Illinois Central Railroad v. Messina
Headline: Court reverses state ruling and holds federal ban on free interstate transportation applies broadly, blocking arguments that unauthorized free rides escape penalties and affecting railroads and passengers.
Holding:
- Affirms federal ban covers unauthorized free interstate rides.
- Makes it harder for unpaid passengers to avoid federal penalties.

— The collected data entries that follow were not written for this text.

(* ===== verification/SkillLoader.v ===== *)
(** * Skills and rules (orchestrator/skill_loader.py)

    Markdown files loaded at the start, and the skills that share most words
    with a task.  A directory is the list of its markdown files, or nothing
    when it does not exist; reading a file may raise. *)

From S2P Require Import Prelude PyStr Paths.
Local Open Scope string_scope.
Local Open Scope list_scope.
Local Open Scope nat_scope.

Definition MAX_SKILL_CHARS : nat := 2000.
Definition MAX_RULES_CHARS : nat := 3000.

(** A file of [rglob("*.md")]: the components of its path, the text. *)
Record md_file := MdFile { mf_path : path; mf_text : res string }.

(** Paths are ordered by their components. *)
Fixpoint path_leb (p q : path) : bool :=
  match p, q with
  | [], _ => true
  | _ :: _, [] => false
  | a :: p', b :: q' => if bool_decide (a = b) then path_leb p' q' else String.leb a b
  end.

(** The files under the mounted directories. *)
Record app_dirs := AppDirs {
  ad_agents : string → option (res string);     (* agents/{role}.md, if it exists *)
  ad_skills : option (list md_file);
  ad_rules : option (list md_file);
  ad_commands : option (list md_file)
}.

Record skill_loader := SkillLoader {
  sl_skills : list (string * string); sl_rules : string; sl_loaded : bool
}.
Definition new_loader : skill_loader := SkillLoader [] "" false.

Definition md_stem (f : md_file) : string := stem_of (default "" (last (mf_path f))).

(** The loop over the skills: a file that cannot be read is left out. *)
Definition load_skill (skills : list (string * string)) (f : md_file) : list (string * string) :=
  match mf_text f with Ok t => dict_set (path_str (mf_path f)) t skills | Raise _ => skills end.

Definition rule_part (f : md_file) : option string :=
  match mf_text f with Ok t => Some ("### " +:+ md_stem f +:+ nl +:+ t) | Raise _ => None end.

Definition by_path (f g : md_file) : bool := path_leb (mf_path f) (mf_path g).

Definition load (d : app_dirs) : skill_loader :=
  let skills := foldl load_skill [] (default [] (ad_skills d)) in
  let parts := omap rule_part (sort_by by_path (default [] (ad_rules d))) in
  SkillLoader skills (stake MAX_RULES_CHARS (join (nl +:+ nl) parts)) true.

Definition load_agent_prompt (d : app_dirs) (role : string) : string :=
  match ad_agents d role with
  | Some (Ok t) => t
  | _ => "You are a " +:+ role +:+ " agent. Complete the task given to you accurately and concisely."
  end.

(** ** Words *)

Definition is_word_char (c : ascii) : bool :=
  let n := nat_of_ascii c in ((97 <=? n) && (n <=? 122) || (48 <=? n) && (n <=? 57))%nat.

(** [re.findall(r"[a-z0-9]+", s)]: the maximal runs. *)
Fixpoint runs_go (s : string) : list string * bool :=
  match s with
  | "" => ([], false)
  | String c s' =>
      let '(ws, open) := runs_go s' in
      if negb (is_word_char c) then (ws, false)
      else if open then (push_char c ws, true) else (String c "" :: ws, true)
  end.

Definition _tokenize (text : string) : list string :=
  lower <$> List.filter (λ w, 3 <? String.length w) (runs_go (lower text)).1.

(** ** Relevant skills *)

(** [len(task_words & skill_words)]. *)
Definition overlap (task content : string) : nat :=
  let skill_words := _tokenize (stake 500 content) in
  length (List.filter (λ w, bool_decide (w ∈ skill_words)) (remove_dups (_tokenize task))).

(** The tuple [(overlap, path, content)]. *)
Definition scored_skill : Type := nat * string * string.

Definition scored (task : string) (skills : list (string * string)) : list scored_skill :=
  omap (λ s, let n := overlap task s.2 in if 0 <? n then Some (n, s.1, s.2) else None) skills.

(** The order of the tuples, largest first. *)
Definition tuple_geb (x y : scored_skill) : bool :=
  let '(n, p, c) := x in
  let '(n', p', c') := y in
  if n =? n' then (if bool_decide (p = p') then String.leb c' c else String.leb p' p) else n' <? n.

Definition find_relevant_skills (l : skill_loader) (task : string) (k : nat) : list string :=
  match sl_skills l with
  | [] => []
  | skills => (λ s : scored_skill, stake MAX_SKILL_CHARS s.2) <$> take k (sort_by tuple_geb (scored task skills))
  end.

(** [if not self._loaded: self.load()]: the loader it leaves, and the prompt. *)
Definition build_system_prompt (d : app_dirs) (l : skill_loader) (role task extra : string) : skill_loader * string :=
  let l := if sl_loaded l then l else load d in
  let skills := find_relevant_skills l task 3 in
  (l, load_agent_prompt d role +:+
      (if truthy (sl_rules l) then nl +:+ nl +:+ "## Rules (always apply)" +:+ nl +:+ sl_rules l else "") +:+
      (match skills with
       | [] => ""
       | _ => nl +:+ nl +:+ "## Relevant Skills" +:+ nl +:+ join (nl +:+ nl +:+ "---" +:+ nl +:+ nl) skills
       end) +:+
      (if truthy extra then nl +:+ nl +:+ "## Additional Context" +:+ nl +:+ extra else "")).

Record skill_info := SkillInfo { sk_path : string; sk_chars : nat; sk_preview : string }.
Definition list_skills (l : skill_loader) : list skill_info :=
  (λ s, SkillInfo s.1 (String.length s.2) (stake 100 s.2)) <$> sl_skills l.

Definition list_commands (d : app_dirs) : list string :=
  match ad_commands d with None => [] | Some fs => md_stem <$> sort_by by_path fs end.

(** ** The k best *)

Lemma leb_total (a b : string) : String.leb a b = true ∨ String.leb b a = true.
Proof. unfold String.leb. rewrite (String.compare_antisym a b). destruct (String.compare b a); cbn; auto. Qed.

Lemma tuple_geb_overlap x y : tuple_geb x y = true → y.1.1 ≤ x.1.1.
Proof.
  destruct x as [[n p] c], y as [[n' p'] c']. unfold tuple_geb. cbn [fst snd]. destruct (Nat.eqb_spec n n') as [|Hn]; [lia|].
  rewrite Nat.ltb_lt. lia.
Qed.

Lemma tuple_geb_total x y : tuple_geb x y = true ∨ tuple_geb y x = true.
Proof.
  destruct x as [[n p] c], y as [[n' p'] c']. unfold tuple_geb. cbn [fst snd]. rewrite (Nat.eqb_sym n' n).
  destruct (Nat.eqb_spec n n').
  - rewrite (bool_decide_ext (p' = p) (p = p')) by (split; congruence). case_bool_decide; [apply leb_total|apply leb_total].
  - rewrite !Nat.ltb_lt. lia.
Qed.

(** What comes after in the sorted list has no more overlap. *)
Lemma sorted_overlap l : StronglySorted (λ x y : scored_skill, y.1.1 ≤ x.1.1) (sort_by tuple_geb l).
Proof.
  induction l as [|x l IH]; [constructor|]. change (sort_by tuple_geb (x :: l)) with (insert_by tuple_geb x (sort_by tuple_geb l)).
  revert IH. generalize (sort_by tuple_geb l) as k. intros k Hk.
  induction Hk as [|y k Hk IH Hy]; cbn; [by repeat constructor|]. destruct (tuple_geb x y) eqn:E.
  - apply tuple_geb_overlap in E. constructor; [by constructor|]. constructor; [done|].
    eapply Forall_impl; [exact Hy|]. cbn. lia.
  - constructor; [done|]. rewrite insert_by_perm. constructor; [|done].
    destruct (tuple_geb_total x y) as [Hx|Hx]; [congruence|]. by apply tuple_geb_overlap.
Qed.

Lemma sorted_take_drop {A} (R : relation A) n l x y :
  StronglySorted R l → x ∈ take n l → y ∈ drop n l → R x y.
Proof.
  intros Hs. revert n. induction Hs as [|z l Hl IH Hz]; intros [|n]; cbn; [set_solver..|].
  intros [->|Hx]%elem_of_cons Hy; [|by eapply IH]. rewrite Forall_forall in Hz. apply Hz.
  by eapply elem_of_sublist, sublist_drop.
Qed.

(** The skills of a prompt are the best [k]: there is a choice of at most [k]
    loaded skills that share a word with the task, of which they are the first
    2000 characters, and no other such skill shares more words than one of
    them. *)
Theorem relevant_skills_are_best l task k :
  ∃ chosen rest : list scored_skill,
    find_relevant_skills l task k = (λ s : scored_skill, stake MAX_SKILL_CHARS s.2) <$> chosen ∧
    length chosen ≤ k ∧
    Permutation (chosen ++ rest) (scored task (sl_skills l)) ∧
    (∀ x y, x ∈ chosen → y ∈ rest → y.1.1 ≤ x.1.1) ∧
    ∀ n p c, (n, p, c) ∈ chosen → n = overlap task c ∧ 0 < n ∧ (p, c) ∈ sl_skills l.
Proof.
  set (s := sort_by tuple_geb (scored task (sl_skills l))). exists (take k s), (drop k s).
  split; [unfold find_relevant_skills, s; destruct (sl_skills l); [cbn; by rewrite take_nil|done]|].
  split; [rewrite length_take; lia|]. split; [rewrite take_drop; apply sort_by_perm|]. split.
  - intros x y. apply (sorted_take_drop (λ x y : scored_skill, y.1.1 ≤ x.1.1)), sorted_overlap.
  - intros n p c Hin. assert (Hs : (n, p, c) ∈ scored task (sl_skills l)).
    { rewrite <-(sort_by_perm tuple_geb). by eapply elem_of_sublist, sublist_take. }
    unfold scored in Hs. apply list_elem_of_omap in Hs as ([p' c'] & Hps & Heq). cbn [fst snd] in Heq. cbv zeta in Heq.
    destruct (0 <? overlap task c') eqn:E; [|done]. apply Nat.ltb_lt in E. by injection Heq as <- <- <-.
Qed.

Example tokenize_ex : _tokenize "Fix the REST-API tests (v2024)" = ["rest"; "tests"; "v2024"].
Proof. by vm_compute. Qed.

Example relevant_ex :
  find_relevant_skills (SkillLoader [("/app/skills/a.md", "redis caching"); ("/app/skills/b.md", "pytest fixtures and redis")] "" true)
    "write pytest fixtures for redis" 1 = ["pytest fixtures and redis"].
Proof. by vm_compute. Qed.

- Affects how railroads and courts treat free carriage claims.
Summary
Background
A man who rode on the tender of a train from Mississippi to Tennessee without paying was injured and sued the railroad. He said the engineer let him ride; the jury awarded him $10,000. The Mississippi Supreme Court found the engineer had no authority to give free transportation and upheld the verdict.
Reasoning
The main question was whether a federal law banning the issuing or use of interstate free tickets and passes covered this kind of unauthorized free ride. The majority, led by Justice Holmes, said the statute’s language reaches broadly and was wrongly read by the state court to exclude such cases. Because the state court had construed the federal law in a way that affected the result, the United States Supreme Court reversed the judgment. Justice Hughes dissented, arguing Congress aimed at formal passes issued by carriers, not unauthorized rides by employees, so the federal law did not apply when an employee lacked authority.
Real world impact
The decision means federal law can bar and penalize more kinds of free interstate carriage, potentially affecting whether injured unpaid passengers can recover and whether carriers or riders face penalties. The ruling settles that the federal prohibition should be read broadly, though it does not decide all state-law questions about negligence or damages in this particular accident.
Dissents or concurrances
Justice Hughes (joined by McKenna) offered a key dissent stressing that Congress targeted the practice of carriers issuing passes, not isolated unauthorized rides by employees, and would exclude this case if the state finding of no authority stands.